(* ===== verification/Mp3.v ===== *)
(** * MP3: the page-fault profiler (src/MP3/mp3.c, src/MP3/mp3_given.h)

    The module keeps a list of registered pids.  While the list is not empty a
    delayed work item samples the fault and CPU counters of the registered
    processes every 50 milliseconds into a buffer of 128 pages, which a
    character device maps into the address space of the monitor. *)
From Stdlib Require Import Ascii String.
From stdpp Require Import prelude gmap.
From S2P Require Import Prelude CInt CText Kernel.
Open Scope Z_scope.

Definition PAGE_NUM : Z := 128.
Definition PAGE_SIZE : Z := 4096.
Definition EAGAIN : Z := 11.
Definition EINVAL : Z := 22.

(** The counters of [struct task_struct] the module reads and resets. *)
Record task_struct : Type := Counters {
  min_flt : Z; maj_flt : Z; utime : Z; stime : Z }.

Record mp_task_struct : Type := MpTask {
  task : option addr;
  utilization : Z; major_fault : Z; minor_fault : Z;
  pid : Z }.

(** The [vmalloc]ed profiler buffer, as [unsigned long]s. *)
Inductive vbuffer : Type :=
  | Unset                    (* the NULL pointer *)
  | Live (words : list Z)
  | Freed.

Section mp3.
Context {KL : KList}.
Context (msecs_to_jiffies jiffies_to_msecs cputime_to_jiffies : Z → Z).

(** The module's globals, and the part of the kernel's task structs that
    [get_cpu_use] writes. *)
Record state : Type := State {
  tasks : gmap addr mp_task_struct;
  head : klist;
  task_structs : gmap addr task_struct;
  mem_buf : vbuffer;
  mem_buf_ptr : Z;
  delay : Z;
}.

Definition init_state (procs : gmap addr task_struct) : state :=
  State ∅ LIST_HEAD procs Unset 0 0.
Definition entries (s : state) : list addr := list_for_each (head s).

Definition put_task (a : addr) (n : mp_task_struct) (s : state) : state :=
  State (<[a:=n]> (tasks s)) (head s) (task_structs s) (mem_buf s) (mem_buf_ptr s) (delay s).
Definition free_task (a : addr) (s : state) : state :=
  State (delete a (tasks s)) (head s) (task_structs s) (mem_buf s) (mem_buf_ptr s) (delay s).
Definition set_head (l : klist) (s : state) : state :=
  State (tasks s) l (task_structs s) (mem_buf s) (mem_buf_ptr s) (delay s).
Definition put_counters (t : addr) (c : task_struct) (s : state) : state :=
  State (tasks s) (head s) (<[t:=c]> (task_structs s)) (mem_buf s) (mem_buf_ptr s) (delay s).
Definition set_buf (b : vbuffer) (ptr : Z) (s : state) : state :=
  State (tasks s) (head s) (task_structs s) b ptr (delay s).
Definition set_delay (d : Z) (s : state) : state :=
  State (tasks s) (head s) (task_structs s) (mem_buf s) (mem_buf_ptr s) d.

(** The answers of the kernel to one call: the object [kmalloc] returns, what
    it and the uninitialised [int] of [unregistration] hold, the tick counter,
    and [pid_task (find_vpid (nr))]. *)
Record answers : Type := Answers {
  new_object : option addr;
  garbage : mp_task_struct;
  stack_int : Z;
  jiffies : Z;
  find_task : Z → option addr;
}.

(** [find_task_by_pid], whose parameter is an [unsigned int]. *)
Definition find_task_by_pid (k : answers) (nr : Z) : option addr :=
  find_task k (uint32 nr).

(** [get_cpu_use]: the return code and the four values it stores. *)
Definition get_cpu_use (k : answers) (p : Z) : kern state (Z * option task_struct) :=
  match find_task_by_pid k p with
  | Some t =>
      s ← get;
      c ← lift (deref (task_structs s) (Some t));
      modify (put_counters t (Counters 0 0 0 0)) ;;
      mret (0, Some c)
  | None => mret (-1, None)
  end.

Definition __get_task_by_pid (p : Z) : kern state (option addr) :=
  emit Klist_for_each ;;
  s ← get;
  lift (find_first (λ tmp, pid tmp = p) (tasks s) (entries s)).

(** ** The proc file *)

(** [mp_read] only logs. *)
Definition mp_read (buf : text) (count data : Z) : kern state Z := mret 0.

Definition pid_format : string := "%d" ++ String NL EmptyString.

(** [registration] reads [list_empty] before it takes the lock. *)
Definition registration_prepare (k : answers) (buf : text) : kern state (bool * addr) :=
  emit Klist_empty ;;
  s ← get;
  let empty_flag := list_empty (head s) in
  a ← lift (from_option_or NullDeref (new_object k));
  str ← lift (c_str (drop 2 buf));
  let p := default (pid (garbage k)) (sscanf str pid_format !! 0%nat) in
  modify (put_task a (MpTask (find_task_by_pid k p) 0 0 0 p)) ;;
  mret (empty_flag, a).

Definition registration_insert (empty_flag : bool) (new_task : addr) : kern state unit :=
  emit Kspin_lock ;;
  emit (Klist_add new_task) ;;
  modify (λ s, set_head (list_add new_task (head s)) s) ;;
  s ← get;
  (if empty_flag then emit (Kqueue_delayed_work (delay s)) else mret tt) ;;
  emit Kspin_unlock.

Definition registration (k : answers) (buf : text) : kern state unit :=
  r ← registration_prepare k buf;
  registration_insert r.1 r.2.

(** [unregistration]: the critical section, and what follows it. *)
Definition unregistration_remove (k : answers) (buf : text) : kern state addr :=
  str ← lift (c_str (drop 2 buf));
  let p := default (stack_int k) (sscanf str pid_format !! 0%nat) in
  emit Kspin_lock ;;
  task_to_remove ← __get_task_by_pid p;
  a ← lift (from_option_or NullDeref task_to_remove);
  emit (Klist_del a) ;;
  modify (λ s, set_head (list_del a (head s)) s) ;;
  emit Kspin_unlock ;;
  mret a.

Definition unregistration_cancel (empty : bool) : kern state unit :=
  if empty then emit Kcancel_delayed_work else mret tt.

Definition unregistration_free (empty : bool) (task_to_remove : addr) : kern state unit :=
  (if empty then emit Kflush_workqueue else mret tt) ;;
  modify (free_task task_to_remove) ;;
  emit (Kkfree task_to_remove).

Definition unregistration_finish (empty : bool) (task_to_remove : addr) : kern state unit :=
  unregistration_cancel empty ;;
  unregistration_free empty task_to_remove.

(** The unlocked [list_empty (&head)]. *)
Definition read_empty : kern state bool :=
  emit Klist_empty ;;
  s ← get;
  mret (list_empty (head s)).

Definition unregistration (k : answers) (buf : text) : kern state unit :=
  a ← unregistration_remove k buf;
  empty ← read_empty;
  unregistration_finish empty a.

Definition mp_write (k : answers) (buffer : text) : kern state Z :=
  let count := Z.of_nat (length buffer) in
  emit (Kkmalloc (count + 1)) ;;
  let buf := buffer ++ [NUL] in
  match buf with
  | "R"%char :: _ => registration k buf
  | "U"%char :: _ => unregistration k buf
  | _ => mret tt
  end ;;
  emit Kkfree_buf ;;
  mret count.

(** ** The sampler *)

(** The three running sums of [mp_work_func]. *)
Record sums : Type := Sums { min_flt_sum : Z; maj_flt_sum : Z; cpu_time_sum : Z }.

Definition add_sample (c : task_struct) (u : sums) : sums :=
  Sums (uint64 (min_flt_sum u + min_flt c)) (uint64 (maj_flt_sum u + maj_flt c))
       (uint64 (cpu_time_sum u + uint64 (utime c + stime c))).

Fixpoint sum_entries (k : answers) (es : list addr) (u : sums) : kern state sums :=
  match es with
  | [] => mret u
  | entry :: es' =>
      s ← get;
      n ← lift (deref (tasks s) (Some entry));
      r ← get_cpu_use k (pid n);
      match r with
      | (0, Some c) => sum_entries k es' (add_sample c u)
      | _ => sum_entries k es' u
      end
  end.

(** [mem_buf[mem_buf_ptr ++] = v]. *)
Definition mem_push (v : Z) : kern state unit :=
  s ← get;
  match mem_buf s with
  | Unset => failwith NullDeref
  | Freed => failwith UseAfterFree
  | Live b =>
      if decide (0 ≤ mem_buf_ptr s < Z.of_nat (length b)) then
        modify (set_buf (Live (<[Z.to_nat (mem_buf_ptr s):=v]> b))
                        (int32 (mem_buf_ptr s + 1)))
      else failwith OutOfBounds
  end.

(** The four stores of a sample. *)
Definition write_sample (j : Z) (u : sums) : kern state unit :=
  mem_push j ;;
  mem_push (min_flt_sum u) ;;
  mem_push (maj_flt_sum u) ;;
  mem_push (uint64 (jiffies_to_msecs (cputime_to_jiffies (cpu_time_sum u)))).

(** The work function up to its last statement, in two critical sections; the
    full-buffer test after the writes only logs. *)
Definition work_sum (k : answers) : kern state sums :=
  emit Kspin_lock ;;
  emit Klist_for_each ;;
  s ← get;
  u ← sum_entries k (entries s) (Sums 0 0 0);
  emit Kspin_unlock ;;
  mret u.

Definition work_write (k : answers) (u : sums) : kern state unit :=
  emit Kspin_lock ;;
  write_sample (jiffies k) u ;;
  emit Kspin_unlock.

Definition work_sample (k : answers) : kern state unit :=
  u ← work_sum k;
  work_write k u.

Definition requeue : kern state unit :=
  s ← get;
  emit (Kqueue_delayed_work (delay s)).

Definition mp_work_func (k : answers) : kern state unit :=
  work_sample k ;; requeue.

(** ** The character device *)

(** The loop of [dev_mmap]: [pfn_of] is [vmalloc_to_pfn] on byte offsets of the
    buffer and [remap] the result of [remap_pfn_range] at an address.  [None]
    when the fuel runs out. *)
Fixpoint map_pages (pfn_of : Z → Z) (remap : Z → Z → Z) (fuel : nat)
    (start pos size : Z) : kern state (option Z) :=
  match fuel with
  | O => mret None
  | S fuel' =>
      if decide (0 < size) then
        let pfn := pfn_of pos in
        emit (Kremap_pfn_range start pfn PAGE_SIZE) ;;
        if decide (remap start pfn = 0) then
          map_pages pfn_of remap fuel' (uint64 (start + PAGE_SIZE))
            (pos + PAGE_SIZE) (uint64 (size - PAGE_SIZE))
        else mret (Some (- EAGAIN))
      else mret (Some 0)
  end.

Definition dev_mmap (pfn_of : Z → Z) (remap : Z → Z → Z) (vm_start vm_end : Z) :
    kern state (option Z) :=
  let size := uint64 (vm_end - vm_start) in
  if decide (PAGE_NUM * PAGE_SIZE < size) then mret (Some (- EINVAL))
  else map_pages pfn_of remap (S (Z.to_nat PAGE_NUM)) vm_start 0 size.

(** ** Loading and unloading *)

(** [vmalloc_ok]: whether [vmalloc] found the memory.  The buffer is cleared
    before the pointer is tested. *)
Definition mp_init (vmalloc_ok : bool) : kern state Z :=
  emit Kproc_mkdir ;;
  emit Kproc_create ;;
  emit (Kvmalloc (PAGE_NUM * PAGE_SIZE)) ;;
  (if vmalloc_ok then
     modify (λ s, set_buf (Live (replicate (Z.to_nat (PAGE_NUM * PAGE_SIZE / 8)) 0))
                          (mem_buf_ptr s) s)
   else failwith NullDeref) ;;
  emit Kcreate_workqueue ;;
  modify (set_delay (msecs_to_jiffies 50)) ;;
  emit Kregister_chrdev ;;
  emit Kcreate_workqueue ;;
  mret 0.

Definition exit_visit (entry : addr) : kern state unit :=
  emit (Klist_del entry) ;;
  modify (λ s, set_head (list_del entry (head s)) s).

Definition mp_exit : kern state unit :=
  emit Kunregister_chrdev ;;
  emit Kcancel_delayed_work ;;
  emit Kflush_workqueue ;;
  emit Kdestroy_workqueue ;;
  emit Kspin_lock ;;
  emit Klist_for_each ;;
  s ← get;
  for_each (entries s) exit_visit ;;
  emit Kspin_unlock ;;
  emit Kvfree ;;
  modify (λ s, set_buf Freed (mem_buf_ptr s) s) ;;
  emit Kproc_remove ;;
  emit Kproc_remove.
End mp3.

▶ _What is required_
In the reply, include exactly the lines from the beginning of the entries above through the line holding "[get_cpu_use] writes. *)", and nothing besides.

▶ _Result of the exercise_
(* ===== verification/Mp3.v ===== *)
(** * MP3: the page-fault profiler (src/MP3/mp3.c, src/MP3/mp3_given.h)

    The module keeps a list of registered pids.  While the list is not empty a
    delayed work item samples the fault and CPU counters of the registered
    processes every 50 milliseconds into a buffer of 128 pages, which a
    character device maps into the address space of the monitor. *)
From Stdlib Require Import Ascii String.
From stdpp Require Import prelude gmap.
From S2P Require Import Prelude CInt CText Kernel.
Open Scope Z_scope.

Definition PAGE_NUM : Z := 128.
Definition PAGE_SIZE : Z := 4096.
Definition EAGAIN : Z := 11.
Definition EINVAL : Z := 22.

(** The counters of [struct task_struct] the module reads and resets. *)
Record task_struct : Type := Counters {
  min_flt : Z; maj_flt : Z; utime : Z; stime : Z }.

Record mp_task_struct : Type := MpTask {
  task : option addr;
  utilization : Z; major_fault : Z; minor_fault : Z;
  pid : Z }.

(** The [vmalloc]ed profiler buffer, as [unsigned long]s. *)
Inductive vbuffer : Type :=
  | Unset                    (* the NULL pointer *)
  | Live (words : list Z)
  | Freed.

Section mp3.
Context {KL : KList}.
Context (msecs_to_jiffies jiffies_to_msecs cputime_to_jiffies : Z → Z).

(** The module's globals, and the part of the kernel's task structs that
    [get_cpu_use] writes. *)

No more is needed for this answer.